When is an exposed breast a legal breast?
1. When it’s swinging around a stripper pole in a bump and grind bar? Yes.
2. When it’s in widescreen close-up in an appropriately rated film? Of course.
3. When it belongs to a model being photographed for a high fashion print ad? You bet.
4. When it’s discreetly feeding a baby in a store’s dressing room? Hell, no!
As least, that’s the attitude of a few people who not only have their priorities in the wrong place, but also seem clueless about the laws protecting a mother’s right to breastfeed her child in a public place.
This story starts with Naomi Yap and her hungry baby.
Naomi Yap was shopping, with her baby in tow, in a Hollister store in Houston, Texas. When her baby started squirming and crying, clearly needing to be fed, she slipped into a dressing room, pulled the curtain closed, discreetly covered her breast (she claims she was “not exposed”) and proceeded to breastfeed her child. A store employee on duty at the time saw her enter the dressing room, and, according to Naomi, he pulled back the curtain back and yelled, “You, lady, you can’t breastfeed inside our stores, it’s against our policy.” [Source]
Whether it’s against their policy or not, breastfeeding in public is protected by the state of Texas, which has “laws that specifically allow women to breastfeed in any public or private location.”
See video of Naomi’s interview:
While the Yaps have filed a formal complaint with the Hollister company, the outrage didn’t end there.
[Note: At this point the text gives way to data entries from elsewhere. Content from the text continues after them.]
(** X1. The ledger a run builds from the empty ledger groups the trial
    scores by label and keeps the trial order: under each label it holds
    exactly the scores of the trials with that label, in order, and it has
    no entry for a label no trial carried. *)
Theorem run_ledger_groups_by_label snapshot trials :
  ∃ scores : Ledger.t,
    record_results snapshot trials ∅ = (Some tt, scores)
    ∧ ∀ key,
        (scores_under key trials = [] → scores !! key = None)
        ∧ (scores_under key trials ≠ [] →
           scores !! key = Some (scores_under key trials)).
Proof.
  destruct (record_results_ledger snapshot trials ∅) as (scores & Hrun & Hkeys).
  exists scores. split; [exact Hrun|]. intros key.
  destruct (Hkeys key) as [Hval Hnone].
  rewrite lookup_empty in Hval, Hnone. cbn [default app] in Hval.
  split.
  - intros Hempty. by apply Hnone.
  - intros Hsome. destruct (scores !! key) as [l|] eqn:E.
    + cbn in Hval. by rewrite Hval.
    + destruct Hsome. by apply Hnone.
Qed.

End RunLedger.

(** * The result of a run *)

Section Result.

Context {World Obs Action : Type}.
Variable perform : forall X : Type, Call Obs Action X -> World -> (exn + X) * World.

Implicit Types (s : State World Obs Action) (tr : list (Event Obs Action)).

Lemma goals_snoc tr (ev : Event Obs Action) :
  goals (tr ++ [ev]) = goals tr ++ (if goal_of ev is Some p then [p] else []).
Proof. unfold goals. rewrite omap_app. cbn. by destruct (goal_of ev). Qed.

Lemma record_results_app (t1 t2 : list (string * Qc)) (l : Ledger.t) :
  (record_results false (t1 ++ t2) l).2
  = (record_results false t2 (record_results false t1 l).2).2.
Proof.
  revert l. induction t1 as [|[challenge score] t1 IH]; intros l; [done|].
  cbn [app record_results]. unfold Ledger.bind at 1 3.
  rewrite add_scores_eq. unfold Ledger.bind at 1 2.
  unfold Ledger.ret at 1 2. apply IH.
Qed.

Lemma ledger_of_snoc (results : list (string * Qc)) challenge (score : Qc) :
  ledger_of (results ++ [(challenge, score)])
  = <[challenge := default [] (ledger_of results !! challenge) ++ [score]]>
      (ledger_of results).
Proof.
  unfold ledger_of. rewrite record_results_app.
  cbn [record_results]. unfold Ledger.bind at 1. rewrite add_scores_eq.
  by unfold Ledger.bind, Ledger.ret.
Qed.

Local Ltac tally :=
  idtac;
  lazymatch goal with
  | |- tallied _ _ =>
      unfold tallied in *; wp_simpl; rewrite ?goals_snoc;
      cbn [goal_of]; rewrite ?app_nil_r;
      match goal with
      | H : _ ∧ _ |- _ => exact H
      | H1 : length (goals _) = _, H2 : scores _ = _ |- _ => by split
      end
  | |- True => exact I
  end.

(** Walk up to the next aggregation. *)
Local Ltac walk_to_build :=
  repeat lazymatch goal with
         | |- wp (on_scores build_score_object) _ _ _ => fail
         | |- _ => wp_step; try (solve [tally])
         end.

Local Abbreviation anyhow := (fun (_ : option exn) (_ : State World Obs Action) => True).

Lemma intrinsic_loop_tallied n fuel observation reward done steps s :
  tallied n s →
  wp (intrinsic_loop perform fuel observation reward done steps)
    (fun _ => tallied n) anyhow s.
Proof.
  revert observation reward done steps s.
  induction fuel as [|fuel IH]; intros observation reward done steps s Hs;
    (destruct done; cbn [intrinsic_loop]; [by wp_step|]).
  - by wp_step.
  - wp_walk tally. apply IH. tally.
Qed.

Lemma extrinsic_loop_tallied n fuel k observation reward done s :
  tallied n s →
  wp (extrinsic_loop perform fuel k observation reward done)
    (fun _ => tallied n) anyhow s.
Proof.
  revert observation reward done s.
  induction fuel as [|fuel IH]; intros observation reward done s Hs;
    (destruct done; cbn [extrinsic_loop]; [by wp_step|]).
  - by wp_step.
  - wp_walk tally. apply IH. tally.
Qed.

Lemma extrinsic_trial_tallied n fuel k s :
  tallied n s →
  wp (extrinsic_trial perform fuel k) (fun _ => tallied (S n)) anyhow s.
Proof.
  intros Hs. unfold extrinsic_trial. wp_walk tally.
  eapply wp_mono; [apply (extrinsic_loop_tallied n); tally| |done].
  intros ? s' [Hlen Hscores]. cbv beta. wp_walk tally.
  unfold tallied. wp_simpl. rewrite !goals_snoc. cbn [goal_of].
  rewrite !app_nil_r. split.
  - rewrite length_app. cbn. lia.
  - by rewrite ledger_of_snoc, Hscores.
Qed.

Lemma for_each_tallied fuel ks n s :
  tallied n s →
  wp (for_each ks (extrinsic_trial perform fuel))
    (fun _ => tallied (n + length ks)) anyhow s.
Proof.
  revert n s. induction ks as [|k ks IH]; intros n s Hs; cbn [for_each].
  - wp_step. cbn. by rewrite Nat.add_0_r.
  - wp_step. eapply wp_mono; [apply (extrinsic_trial_tallied n); exact Hs| |done].
    intros ? s' Hs'. cbv beta.
    eapply wp_mono; [apply (IH (S n)); exact Hs'| |done].
    intros ? s'' Hs''. cbn [length]. by rewrite Nat.add_succ_r.
Qed.

Lemma extrinsic_phase_tallied fuel extrinsic_trials n s :
  tallied n s →
  wp (extrinsic_phase perform fuel extrinsic_trials)
    (fun so s' =>
       tallied (n + Z.to_nat extrinsic_trials) s'
       ∧ build_score_object (scores s') = (Some so, scores s'))
    anyhow s.
Proof.
  intros Hs. unfold extrinsic_phase. wp_walk tally.
  eapply wp_mono; [apply (for_each_tallied _ _ n); tally| |done].
  intros ? s' Hs'. cbv beta. unfold range in Hs'. rewrite length_seq in Hs'.
  walk_to_build. apply wp_build_score_object. intros snapshot _. wp_simpl.
  walk_to_build. apply wp_build_score_object. intros so Hso. wp_simpl.
  split; [tally | exact Hso].
Qed.

Lemma intrinsic_phase_tallied fuel intrinsic_timesteps n s :
  tallied n s →
  wp (intrinsic_phase perform fuel intrinsic_timesteps)
    (fun _ => tallied n) anyhow s.
Proof.
  intros Hs. unfold intrinsic_phase. wp_walk tally.
  eapply wp_mono; [apply (intrinsic_loop_tallied n); tally| |done].
  intros ? s' Hs'. cbv beta. wp_walk tally.
Qed.

Lemma setup_tallied Controller intrinsic_timesteps extrinsic_timesteps
    visualize goals_dataset_path n s :
  tallied n s →
  wp (setup perform Controller intrinsic_timesteps extrinsic_timesteps
        visualize goals_dataset_path)
    (fun _ => tallied n) anyhow s.
Proof. intros Hs. unfold setup. wp_walk tally. Qed.

(** What a run that returns has scored. *)
Lemma evaluate_tallied fuel Controller intrinsic_timesteps extrinsic_timesteps
    extrinsic_trials visualize goals_dataset_path (w : World) so s' :
  evaluate perform fuel Controller intrinsic_timesteps extrinsic_timesteps
    extrinsic_trials visualize goals_dataset_path (initial_state w)
  = (Returned so, s') →
  tallied (Z.to_nat extrinsic_trials) s'
  ∧ build_score_object (scores s') = (Some so, scores s').
Proof.
  intros Hrun.
  cut (wp (evaluate perform fuel Controller intrinsic_timesteps
             extrinsic_timesteps extrinsic_trials visualize goals_dataset_path)
         (fun so s' =>
            tallied (0 + Z.to_nat extrinsic_trials) s'
            ∧ build_score_object (scores s') = (Some so, scores s'))
         anyhow (initial_state w)).
  { intros H%wp_run. by rewrite Hrun in H. }
  unfold evaluate. wp_step.
  eapply wp_mono; [apply (setup_tallied _ _ _ _ _ 0); by split| |done].
  intros ? s1 [Hlen1 Hs1]. cbv beta. wp_step. wp_step. wp_step. wp_step.
  assert (Hgoals : goals (trace s1) = []) by (by apply length_zero_iff_nil).
  wp_step.
  eapply wp_mono; [apply (intrinsic_phase_tallied _ _ 0)| |done].
  { split; wp_simpl; [done|]. by rewrite Hgoals. }
  intros ? s2 Hs2. cbv beta.
  by apply extrinsic_phase_tallied.
Qed.

(** X7. The score object a run returns is the aggregation of exactly the
    (difficulty, score) pairs its [evaluateGoal] calls answered, appended
    to an empty ledger in trial order; there is one pair per trial. *)
Theorem evaluate_returns_aggregate fuel Controller intrinsic_timesteps
    extrinsic_timesteps extrinsic_trials visualize goals_dataset_path
    (w : World) so s' :
  evaluate perform fuel Controller intrinsic_timesteps extrinsic_timesteps
    extrinsic_trials visualize goals_dataset_path (initial_state w)
  = (Returned so, s') →
  length (goals (trace s')) = Z.to_nat extrinsic_trials
  ∧ ∃ scores : Ledger.t,
      record_results false (goals (trace s')) ∅ = (Some tt, scores)
      ∧ build_score_object scores = (Some so, scores).
Proof.
  intros [[Hlen Hscores] Hso]%evaluate_tallied. split; [exact Hlen|].
  destruct (record_results_ledger false (goals (trace s')) ∅)
    as (scores & Hrun & _).
  exists scores. split; [exact Hrun|].
  unfold ledger_of in Hscores. rewrite Hrun in Hscores. cbn [snd] in Hscores.
  by rewrite <- Hscores.
Qed.

End Result.

(** * The phases of a run *)

Section Phases.

Context {World Obs Action : Type}.
Variable perform : forall X : Type, Call Obs Action X -> World -> (exn + X) * World.

Implicit Types (s : State World Obs Action) (tr : list (Event Obs Action)).

Lemma occurrences_intrinsic h intrinsic_timesteps :
  occurrences h (intrinsic_hooks intrinsic_timesteps)
  = if positive_budget intrinsic_timesteps
    then occurrences h [h_reset; h_start_intrinsic_phase; h_end_intrinsic_phase]
    else O.
Proof. unfold intrinsic_hooks. by destruct (positive_budget _). Qed.

(** X8. In every run that returns, the intrinsic phase is entered exactly
    when the budget is positive ([True] counts as 1, a negative budget as
    none): it is then reset, [start_intrinsic_phase], [end_intrinsic_phase],
    each called once, all before [start_extrinsic_phase], which is called
    exactly once in either case. *)
Theorem phases_run_once_in_order fuel Controller intrinsic_timesteps
    extrinsic_timesteps extrinsic_trials visualize goals_dataset_path
    (w : World) so s' :
  evaluate perform fuel Controller intrinsic_timesteps extrinsic_timesteps
    extrinsic_trials visualize goals_dataset_path (initial_state w)
  = (Returned so, s') →
  (∃ rest,
     hooks (trace s')
     = (if positive_budget intrinsic_timesteps
        then [h_reset; h_start_intrinsic_phase; h_end_intrinsic_phase]
        else [])
       ++ h_start_extrinsic_phase :: rest)
  ∧ occurrences h_start_intrinsic_phase (hooks (trace s'))
    = (if positive_budget intrinsic_timesteps then 1 else 0)%nat
  ∧ occurrences h_end_intrinsic_phase (hooks (trace s'))
    = (if positive_budget intrinsic_timesteps then 1 else 0)%nat
  ∧ occurrences h_start_extrinsic_phase (hooks (trace s')) = 1%nat.
Proof.
  intros Hrun%evaluate_hooks. rewrite Hrun. split; [by eexists|].
  rewrite !occurrences_app, !occurrences_extrinsic, !occurrences_intrinsic.
  repeat match goal with
  | |- context [occurrences ?h ?l] =>
      let v := eval vm_compute in (occurrences h l) in
      change (occurrences h l) with v
  end.
  destruct (positive_budget intrinsic_timesteps); repeat split; lia.
Qed.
The story started making its way around the media and caught the attention of a group of mothers in Wilmington, Delaware. Three of them, Diana Hitchens, Autumme Murray, and Jessica Hitchens, were incensed at the humiliating treatment of a fellow mother and decided to stage a protest in solidarity. They organized what they called a “nurse-in” in another Hollister store in the Concord Mall in Wilmington. They carried posters that read, “Hey Hollister, my baby has a right to eat. It’s the law,” as well as “Normalize breast-feeding in public. Do you eat in public? Why shouldn’t our babies?” What happened next was reported by NBC News:
“We walked through the store and the employees asked if we needed help with anything,” said Diana Hitchens of Elkton, Maryland. “We were actually nursing as we were walking through the store.”
But moments after they staged a sit-in, mall security arrived.
“Two security guards walked up to us,” said Autumne Murray of Elkton, Maryland. “They started questioning us and asking us why we were exposing ourselves and saying that we needed to leave or cover up. We got in an argument with them about it for a little bit and then they left.”
When mall security returned, they brought along a Delaware State Trooper who was on routine patrol, according to state police.
“He was asking if we were exposing ourselves saying that the security guards said we were exposing ourselves and that we could be kicked out of the mall if we didn’t cover up,” Murray added.
Delaware State Police told NBC10 they are considering the incident a “civil matter” between the three women and the mall.
Though the women did leave the mall, when NBC10 attempted to interview Concord employees about the incident, they were asked to leave the premises.
[Note: Delaware is also a state that has “laws that specifically allow women to breastfeed in any public or private location.”]
On another note, and quite interestingly, despite the Hollister stores’ discomfort with a mother nursing her baby, they seem quite comfortable bearing chests in service of suggestive advertising for their products:
At the core of this story, and what strikes many as incredulous, is the idea that in the year 2013, when reality programming, online media, Facebook pages and every kind of human interaction seem to involve the exposure of ever-more-voyeuristic behavior, exposed body part or salacious acting out, we are still, as a society, squeamish – even indignant – about the natural, tender act of a women breastfeeding her baby. The cultural hypocrisy is stunning; the antiquated and sexist tone of disapproval, absurd.
But despite this, both the Concord Mall and the Hollister stores seem unwilling to deal with this in a manner that is respectful of the law or respectful to their female shoppers with babies. The Concord Mall’s Facebook page had a thread dealing with the matter – since removed – that continued to promote a level of ignorance that is shocking for a public company:
The Hollister Company, meanwhile, has responded to the Yaps that they will “look into the matter.” [Source]
I’d suggest they – and the Concord Mall – look into the law, look into sensitivity and customer service training for their employees, and look into raising their level of consciousness in regards to women. Until then, I’d suggest women look elsewhere for their shopping.